Даже на брата придворного астронома, профессора Делиля Делакроера, шли в Петербург жалобы. Иркутская канцелярия донесла в Академию наук, что профессор окружил себя пронырливыми помощниками, которые «переезжая с города на город, торгуют заповедною мягкою рухлядью: соболями, лисицами, песцами, горностаями, белкою и всякими товарами беспошлинно тайно, обще с ним, профессором».

Насчёт мехов иркутская канцелярия правду писала, а вот но поводу научных открытий ошибалась. Делиль Делакроер напряжённо в эти годы наукой занимался... Поскольку Беринг ни в какую Америку из Якутска плыть пока не собирался, Делакроер своё внимание обратил на Дмитрия Лаптева, возглавлявшего после смерти Петра Лассиниуса тот северный отряд, которому предписано было пройти из устья Лены на восток и, обогнув Чукотский Нос, добраться до Камчатки. По пути, как это предложил Алексей Ильич Чириков, отряд должен был осмотреть северное побережье Америки.
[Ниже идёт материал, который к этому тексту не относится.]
Lemma SlotAt_WithMeshAt_ne (Room : ADungeonRoom) (L L2 : FWallLocation) (Mesh : UStaticMeshPtr) :
  L <> L2 -> IsValidWallLocation Room L = true -> IsValidWallLocation Room L2 = true ->
  SlotAt (WithMeshAt Room L Mesh) L2 = SlotAt Room L2.
Proof.
  intros Hne Hv Hv2. unfold SlotAt, WithMeshAt. rewrite GetWall_WithWall.
  destruct (decide _) as [Hd|]; [|done]. simpl. rewrite Hd.
  apply list_lookup_insert_ne.
  apply IsValidIndex_true in Hv, Hv2.
  intros Heq. apply Hne. destruct L, L2; simpl in *. f_equal; [done | lia].
Qed.

Lemma HasDoorAtLocation_WithMeshAt_eq (Room : ADungeonRoom) (L : FWallLocation)
    (Mesh : UStaticMeshPtr) :
  IsValidWallLocation Room L = true ->
  HasDoorAtLocation (WithMeshAt Room L Mesh) L = Ok (Contains (m_DoorMeshes Room) Mesh).
Proof.
  intros Hv. rewrite HasDoorAtLocation_unfold, IsValidWallLocation_WithMeshAt, Hv.
  by rewrite SlotAt_WithMeshAt_eq.
Qed.

Lemma HasDoorAtLocation_WithMeshAt_ne (Room : ADungeonRoom) (L L2 : FWallLocation)
    (Mesh : UStaticMeshPtr) :
  L <> L2 -> IsValidWallLocation Room L = true ->
  HasDoorAtLocation (WithMeshAt Room L Mesh) L2 = HasDoorAtLocation Room L2.
Proof.
  intros Hne Hv. rewrite !HasDoorAtLocation_unfold, IsValidWallLocation_WithMeshAt.
  destruct (IsValidWallLocation Room L2) eqn:Hv2; [|done].
  by rewrite SlotAt_WithMeshAt_ne.
Qed.

Lemma HasDoorAtLocation_Ok_inv (Room : ADungeonRoom) (L : FWallLocation) (b : bool) :
  HasDoorAtLocation Room L = Ok b ->
  IsValidWallLocation Room L = true /\
  exists Component, SlotAt Room L = Some (Some Component) /\
                    b = Contains (m_DoorMeshes Room) (StaticMesh Component).
Proof.
  rewrite HasDoorAtLocation_unfold.
  destruct (IsValidWallLocation Room L); [|done].
  destruct (SlotAt Room L) as [[c|]|]; try done.
  intros [= <-]. eauto.
Qed.

Lemma AddDoor_unfold (Seed : nat) (L : FWallLocation) (Room : ADungeonRoom) :
  AddDoor Seed L Room =
    if 0 <? Num (m_DoorMeshes Room) then
      if IsValidWallLocation Room L then
        match HasDoorAtLocation Room L with
        | Ok true => Err DoorAlreadyPresent
        | Ok false =>
            Mesh ← GetRandomMesh (m_DoorMeshes Room) Seed;
            SetStaticMesh L Mesh Room
        | Err e => Err e
        end
      else Err InvalidLocation
    else Err MissingDoorMeshes.
Proof.
  unfold AddDoor. destruct (0 <? _); [|done]. simpl.
  destruct (IsValidWallLocation Room L); [|done]. simpl.
  by destruct (HasDoorAtLocation Room L) as [[]|].
Qed.

Lemma RemoveDoor_unfold (Seed : nat) (L : FWallLocation) (Room : ADungeonRoom) :
  RemoveDoor Seed L Room =
    if 0 <? Num (m_WallMeshes Room) then
      if IsValidWallLocation Room L then
        match HasDoorAtLocation Room L with
        | Ok true =>
            Mesh ← GetRandomMesh (m_WallMeshes Room) Seed;
            SetStaticMesh L Mesh Room
        | Ok false => Err NoDoorPresent
        | Err e => Err e
        end
      else Err InvalidLocation
    else Err MissingWallMeshes.
Proof.
  unfold RemoveDoor. destruct (0 <? _); [|done]. simpl.
  destruct (IsValidWallLocation Room L); [|done]. simpl.
  by destruct (HasDoorAtLocation Room L) as [[]|].
Qed.

Lemma SetStaticMesh_Ok (L : FWallLocation) (Mesh : UStaticMeshPtr)
    (Room : ADungeonRoom) (b : bool) :
  HasDoorAtLocation Room L = Ok b ->
  SetStaticMesh L Mesh Room = Ok (WithMeshAt Room L Mesh).
Proof.
  intros (Hv & c & Hc & _)%HasDoorAtLocation_Ok_inv.
  by rewrite SetStaticMesh_unfold, Hv, Hc.
Qed.

(** A successful [AddDoor] put a mesh of the door palette at the location. *)
Lemma AddDoor_Ok (Seed : nat) (L : FWallLocation) (Room : ADungeonRoom) :
  m_DoorMeshes Room <> [] -> HasDoorAtLocation Room L = Ok false ->
  exists Mesh, Mesh ∈ m_DoorMeshes Room /\
               AddDoor Seed L Room = Ok (WithMeshAt Room L Mesh).
Proof.
  intros Hne Hno. rewrite AddDoor_unfold, Hno.
  destruct (HasDoorAtLocation_Ok_inv _ _ _ Hno) as [-> _].
  rewrite (proj2 (Num_pos _) Hne).
  destruct (GetRandomMesh_Ok _ Seed Hne) as (Mesh & -> & Hin).
  exists Mesh. split; [done|]. simpl. by eapply SetStaticMesh_Ok.
Qed.

Lemma AddDoor_Ok_inv (Seed : nat) (L : FWallLocation) (Room Room' : ADungeonRoom) :
  AddDoor Seed L Room = Ok Room' ->
  m_DoorMeshes Room <> [] /\ HasDoorAtLocation Room L = Ok false /\
  exists Mesh, Mesh ∈ m_DoorMeshes Room /\ Room' = WithMeshAt Room L Mesh.
Proof.
  rewrite AddDoor_unfold.
  destruct (0 <? _) eqn:Hn; [|done]. apply Num_pos in Hn.
  destruct (IsValidWallLocation Room L); [|done].
  destruct (HasDoorAtLocation Room L) as [[]|] eqn:Hd; try done.
  intros Hadd. destruct (AddDoor_Ok Seed L Room Hn Hd) as (Mesh & Hin & Heq).
  rewrite AddDoor_unfold, (proj2 (Num_pos _) Hn), Hd in Heq.
  destruct (HasDoorAtLocation_Ok_inv _ _ _ Hd) as [Hv _]. rewrite Hv in Heq.
  rewrite Heq in Hadd. injection Hadd as <-. eauto.
Qed.
Definition sample_at (t : Z) (backend : string) (ok : bool)
           (iterations : Z) : Metrics.QueryMetric :=
  {| Metrics.timestamp := t;
     Metrics.question := "Sample query";
     Metrics.sensitivity := "internal";
     Metrics.complexity := "moderate";
     Metrics.backend := backend;
     Metrics.success := ok;
     Metrics.iterations := iterations;
     Metrics.latency_ms := 500;
     Metrics.estimated_cost := 1 # 4;
     Metrics.actual_tokens := None;
     Metrics.user_id := None;
     Metrics.session_id := None |}.
End Sample.

(** * Properties of the router *)

Section RouterFacts.
Import Router Spec.
Context {R : Type}.
Implicit Types (self : HybridRouter R) (context : QueryContext) (b : Backend).

Lemma route_rules_cases self context :
  let d := route_rules self context in
  (backend d = CORTEX /\ enable_cortex self = true /\ data_exposure d = "full") \/
  (backend d = MISTRAL /\ enable_mistral self = true /\ data_exposure d = "full"
     /\ is_sensitive (sensitivity context) = true) \/
  ((backend d = CLAUDE_HAIKU \/ backend d = CLAUDE_SONNET)
     /\ data_exposure d = "schema_only") \/
  (backend d = CLAUDE_OPUS /\ is_sensitive (sensitivity context) = false
     /\ (data_exposure d = "schema_only" \/ data_exposure d = "aggregated")).
Proof.
  unfold route_rules.
  destruct (is_snowflake context), (requires_iteration context),
    (enable_cortex self), (enable_mistral self),
    (sensitivity context), (complexity context); cbn; tauto.
Qed.

(** Case analysis on the rule of [route_rules] that produced the decision:
    names the backend ([Hb]), the exposure ([He]) and what the rule knew
    about availability ([Hon]) or sensitivity ([Hsens]). *)
Ltac by_rule router ctx :=
  destruct (route_rules_cases router ctx)
    as [(Hb & Hon & He)
       | [(Hb & Hon & He & Hsens)
         | [([Hb | Hb] & He)
           | (Hb & Hsens & He)]]];
  rewrite ?Hb, ?He in *.

Lemma get_data_exposure_full b s :
  is_sensitive s = true ->
  _get_data_exposure b s = "full" -> full_data_capable b = true.
Proof. destruct b, s; cbn; congruence. Qed.

Lemma get_data_exposure_api b s :
  is_sensitive s = true -> full_data_capable b = false ->
  _get_data_exposure b s = "schema_only".
Proof. destruct b, s; cbn; congruence. Qed.

Lemma get_data_exposure_generic b s :
  _get_data_exposure b s = generic_exposure b s.
Proof. destruct b, s; reflexivity. Qed.

Lemma sensitive_cases context :
  sensitivity context = CONFIDENTIAL \/ sensitivity context = RESTRICTED ->
  is_sensitive (sensitivity context) = true.
Proof. intros [-> | ->]; reflexivity. Qed.
Lemma versioned_name_relative p x :
  PyStr.startswith (OsPath.stem p +:+ "_" +:+ x) "/" = false.
Proof.
  pose proof (stem_is_plain p) as Hp. destruct (OsPath.stem p) as [|c s]; [done|].
  str_simpl. destruct (PyStr.startswith _ "/") eqn:Hs; [|done].
  apply startswith_spec in Hs as [r Hr]. revert Hr. str_simpl. intros [= -> _].
  exfalso. apply Hp. by left.
Qed.

Lemma final_path_of_eq E p final_dir :
  final_path_of E p final_dir
  = dir_prefix final_dir +:+ OsPath.stem (OsPath.basename p) +:+ "_" +:+ str_date (today E)
      +:+ OsPath.suffix (OsPath.basename p).
Proof.
  unfold final_path_of. cbn [OsPath.join fold_left].
  rewrite join2_relative by apply versioned_name_relative. done.
Qed.

(** *** Dates in ISO notation *)

Lemma fmt4_length y : y ≤ 9999 → String.length (PyStr.fmt_0d 4 y) = 4.
Proof.
  intros (a & b & c & d & ? & ? & ? & ? & -> & _)%ParseFacts.year_shape. done.
Qed.

Lemma digit_val_inj a b v : Strptime.digit_val a = Some v → Strptime.digit_val b = Some v → a = b.
Proof.
  intros [Ha Hva]%ParseFacts.digit_val_range [Hb Hvb]%ParseFacts.digit_val_range.
  assert (nat_of_ascii a = nat_of_ascii b) as Heq by lia.
  by rewrite <- (ascii_nat_embedding a), <- (ascii_nat_embedding b), Heq.
Qed.

Lemma fmt4_inj y1 y2 :
  y1 ≤ 9999 → y2 ≤ 9999 → PyStr.fmt_0d 4 y1 = PyStr.fmt_0d 4 y2 → y1 = y2.
Proof.
  intros (a & b & c & d & va & vb & vc & vd & -> & Ha & Hb & Hc & Hd & ->)%ParseFacts.year_shape.
  intros (a' & b' & c' & d' & va' & vb' & vc' & vd' & -> & Ha' & Hb' & Hc' & Hd' & ->)
    %ParseFacts.year_shape.
  intros [= <- <- <- <-]. congruence.
Qed.

Lemma fmt2_length n : n ≤ 31 → String.length (PyStr.fmt_0d 2 n) = 2.
Proof. intros Hn. by destruct (fmt2_decode n Hn). Qed.

Lemma str_date_length d : valid_date d = true → String.length (str_date d) = 10.
Proof.
  intros (Hy & Hm & Hd)%ParseFacts.valid_date_bounds. unfold str_date.
  rewrite !str_length_app, fmt4_length, !fmt2_length by lia. done.
Qed.

Lemma str_date_inj d1 d2 :
  valid_date d1 = true → valid_date d2 = true → str_date d1 = str_date d2 → d1 = d2.
Proof.
  intros (Hy1 & Hm1 & Hd1)%ParseFacts.valid_date_bounds
         (Hy2 & Hm2 & Hd2)%ParseFacts.valid_date_bounds.
  destruct d1 as [y1 m1 n1], d2 as [y2 m2 n2]. cbn [year month day] in *.
  unfold str_date. cbn [year month day].
  intros [Hy Hrest]%str_app_inj_head; [|by rewrite !fmt4_length by lia].
  revert Hrest. str_simpl. intros [= Hrest].
  apply str_app_inj_head in Hrest as [Hm Hrest]; [|by rewrite !fmt2_length by lia].
  revert Hrest. str_simpl. intros [= Hd].
  apply fmt4_inj in Hy; [|lia..]. apply fmt2_inj in Hm; [|lia..].
  apply fmt2_inj in Hd; [|lia..]. congruence.
Qed.

(** X7. Two versions of one staged file that [store_if_changed] stores on
    different days never get the same stored path, whatever the worlds they
    are stored in. *)
Theorem versions_of_other_days_have_other_paths (E : Env) (d1 d2 : date)
    (file_path final_dir s1 s2 : string) (w1 w1' w2 w2' : world) :
  valid_date d1 = true → valid_date d2 = true → d1 ≠ d2 →
  store_if_changed (on_day d1 E) file_path final_dir w1 = (Ok (Some s1), w1') →
  store_if_changed (on_day d2 E) file_path final_dir w2 = (Ok (Some s2), w2') →
  s1 ≠ s2.
Proof.
  intros Hv1 Hv2 Hne H1%store_if_changed_stored H2%store_if_changed_stored Heq.
  subst s1 s2. rewrite !final_path_of_eq in Heq. cbn [today on_day] in Heq.
  do 3 apply str_app_inv_head in Heq.
  apply str_app_inj_tail in Heq as [Heq _]; [|done].
  by apply Hne, str_date_inj.
Qed.

Lemma versions_of_other_days_have_other_paths_witness :
  let E := demo_env NoFault in
  let first :=
    store_if_changed (on_day (mkdate 2024 3 8) E) "/data/raw/a.zip" "/data/raw"
      (staged_world "v1" []) in
  let second :=
    store_if_changed (on_day (mkdate 2024 3 9) E) "/data/raw/a.zip" "/data/raw"
      (staged_world "v2" []) in
  first.1 = Ok (Some "/data/raw/a_2024-03-08.zip")
  ∧ second.1 = Ok (Some "/data/raw/a_2024-03-09.zip")
  ∧ "/data/raw/a_2024-03-08.zip" ≠ "/data/raw/a_2024-03-09.zip".
Proof.
  cbv zeta. split; [by_compute|]. split; [by_compute|].
  apply (versions_of_other_days_have_other_paths (demo_env NoFault)
           (mkdate 2024 3 8) (mkdate 2024 3 9) "/data/raw/a.zip" "/data/raw" _ _
           (staged_world "v1" [])
           (store_if_changed (on_day (mkdate 2024 3 8) (demo_env NoFault)) "/data/raw/a.zip"
              "/data/raw" (staged_world "v1" [])).2
           (staged_world "v2" [])
           (store_if_changed (on_day (mkdate 2024 3 9) (demo_env NoFault)) "/data/raw/a.zip"
              "/data/raw" (staged_world "v2" [])).2
           eq_refl eq_refl); [discriminate|by_compute|by_compute].
Defined.

Lemma split_ext_dotted stem ext :
  stem ≠ "" → ext ≠ "" → "."%char ∉ chars ext →
  OsPath.split_ext (stem +:+ "." +:+ ext) = (stem, "." +:+ ext).
Proof.
  intros Hs He Hd. unfold OsPath.split_ext.
  change (stem +:+ "." +:+ ext) with (stem +:+ String "." ext).
  rewrite rsplit_char_app_last by done. by destruct stem, ext.
Qed.

Lemma split_ext_dotless name :
  "."%char ∉ chars name → OsPath.split_ext name = (name, "").
Proof. intros Hd. unfold OsPath.split_ext. by rewrite rsplit_char_notin. Qed.

Lemma plain_app a b : plain a → plain b → plain (a +:+ b).
Proof. unfold plain. rewrite chars_app, elem_of_app. tauto. Qed.

(** X8. The stored path of a new version is the final directory, a
    separator, and the staged name with an underscore and today's date in
    ISO notation put before its last extension: [<stem>.<ext>] is stored as
    [<stem>_<today>.<ext>], whatever dots the stem has, and a name without a
    dot as [<name>_<today>]. *)
Theorem stored_name_has_date_before_extension (E : Env) (w : world)
    (dir final_dir name vname c : string) :
  let staged := OsPath.join dir [name] in
  let stored := final_dir +:+ "/" +:+ vname in
  (∃ stem ext,
     name = stem +:+ "." +:+ ext ∧ plain stem ∧ stem ≠ "" ∧ plain ext ∧ ext ≠ ""
     ∧ ("."%char ∉ chars ext)
     ∧ vname = stem +:+ "_" +:+ str_date (today E) +:+ "." +:+ ext)
  ∨ (plain name ∧ name ≠ "" ∧ ("."%char ∉ chars name)
     ∧ vname = name +:+ "_" +:+ str_date (today E)) →
  proper_dir final_dir = true →
  fs w !! staged = Some c →
  fault_at E staged = NoFault →
  Fs.is_dir (fs w) stored = false →
  same_checksum (select_latest name (db w)) (sha256 E c) = false →
  (store_if_changed E staged final_dir w).1 = Ok (Some stored)
  ∧ fs (store_if_changed E staged final_dir w).2 !! stored = Some c.
Proof.
  intros staged stored Hname Hdir Hfile Hflt Hnd Hnew.
  assert (Hplain : plain name).
  { destruct Hname as [(stem & ext & -> & Hs & _ & He & _)|(Hp & _)]; [|done].
    apply plain_app; [done|]. apply plain_app; [|done].
    intros [[=]|[]%elem_of_nil]%elem_of_cons. }
  assert (Hbase : OsPath.basename staged = name) by by apply basename_join_plain.
  assert (Hfinal : final_path_of E staged final_dir = stored).
  { rewrite final_path_of_eq, Hbase, dir_prefix_proper by done. unfold stored.
    rewrite ?str_app_assoc. f_equal. f_equal. unfold OsPath.stem, OsPath.suffix.
    destruct Hname as [(stem & ext & -> & Hs & Hs0 & He & He0 & Hd & ->)|(_ & Hn0 & Hd & ->)].
    - rewrite path_name_plain; [|done|by destruct stem|].
      + rewrite split_ext_dotted by done. cbn [fst snd]. by rewrite ?str_app_assoc.
      + destruct stem as [|a [|b stem]], ext; try done; by destruct a as [[] [] [] [] [] [] [] []].
    - rewrite path_name_plain; [|done|done|].
      + rewrite split_ext_dotless by done. cbn [fst snd]. by rewrite ?str_app_assoc, ?str_app_nil_r.
      + intros ->. apply Hd. by left. }
  rewrite (store_if_changed_new E staged final_dir w c); rewrite ?Hfinal, ?Hbase; try done.
  cbn [fst snd fs]. split; [done|]. apply lookup_insert_eq.
Qed.

Lemma stored_name_has_date_before_extension_witness :
  let run :=
    store_if_changed (demo_env NoFault) "/data/raw/WEBPXTICK_DT-20240307.tar.gz" "/data/raw"
      (mkworld {[ "/data/raw/WEBPXTICK_DT-20240307.tar.gz" := "v1" ]} [] [] []) in
  run.1 = Ok (Some "/data/raw/WEBPXTICK_DT-20240307.tar_2024-03-08.gz")
  ∧ fs run.2 !! "/data/raw/WEBPXTICK_DT-20240307.tar_2024-03-08.gz" = Some "v1".
Proof.
  apply (stored_name_has_date_before_extension (demo_env NoFault)
           (mkworld {[ "/data/raw/WEBPXTICK_DT-20240307.tar.gz" := "v1" ]} [] [] [])
           "/data/raw" "/data/raw" "WEBPXTICK_DT-20240307.tar.gz"
           "WEBPXTICK_DT-20240307.tar_2024-03-08.gz" "v1").
  - left. exists "WEBPXTICK_DT-20240307.tar", "gz".
    split; [reflexivity|]. split; [by_compute|]. split; [discriminate|].
    split; [by_compute|]. split; [discriminate|]. split; [by_compute|reflexivity].
  - reflexivity.
  - by_compute.
  - reflexivity.
  - by_compute.
  - reflexivity.
Defined.

Lemma select_latest_from_last i name rows r :
  is_current name r = true →
  select_latest_from i name (rows ++ [r]) = Some (i + length rows, checksum r).
Proof.
  intros Hr. revert i. induction rows as [|x rows IH]; intros i.
  - cbn. rewrite Hr. do 2 f_equal. lia.
  - cbn [app select_latest_from length]. rewrite IH. do 2 f_equal. lia.
Qed.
Делакроер на основании неудач, преследовавших этот отряд, сделал выдающееся научное открытие, дескать, «Ледовитого моря перед прежними годами много убыло и подле берега стало мелко».

   — А потому, — заявил профессор французских колониальных войск, — надобно оставить определённый боту путь по указу, ибо весьма опасен он и может быть непроходим. Беринг внимательно выслушал своего консультанта но географии.

   — Можно ли понимать вас, господин профессор, что не существует прохода вдоль северного берега к проливу, коий отделяет Азию от Америки?

   — Господин капитан-командор правильно понял то, что гласит наука! — ответил Делакроер.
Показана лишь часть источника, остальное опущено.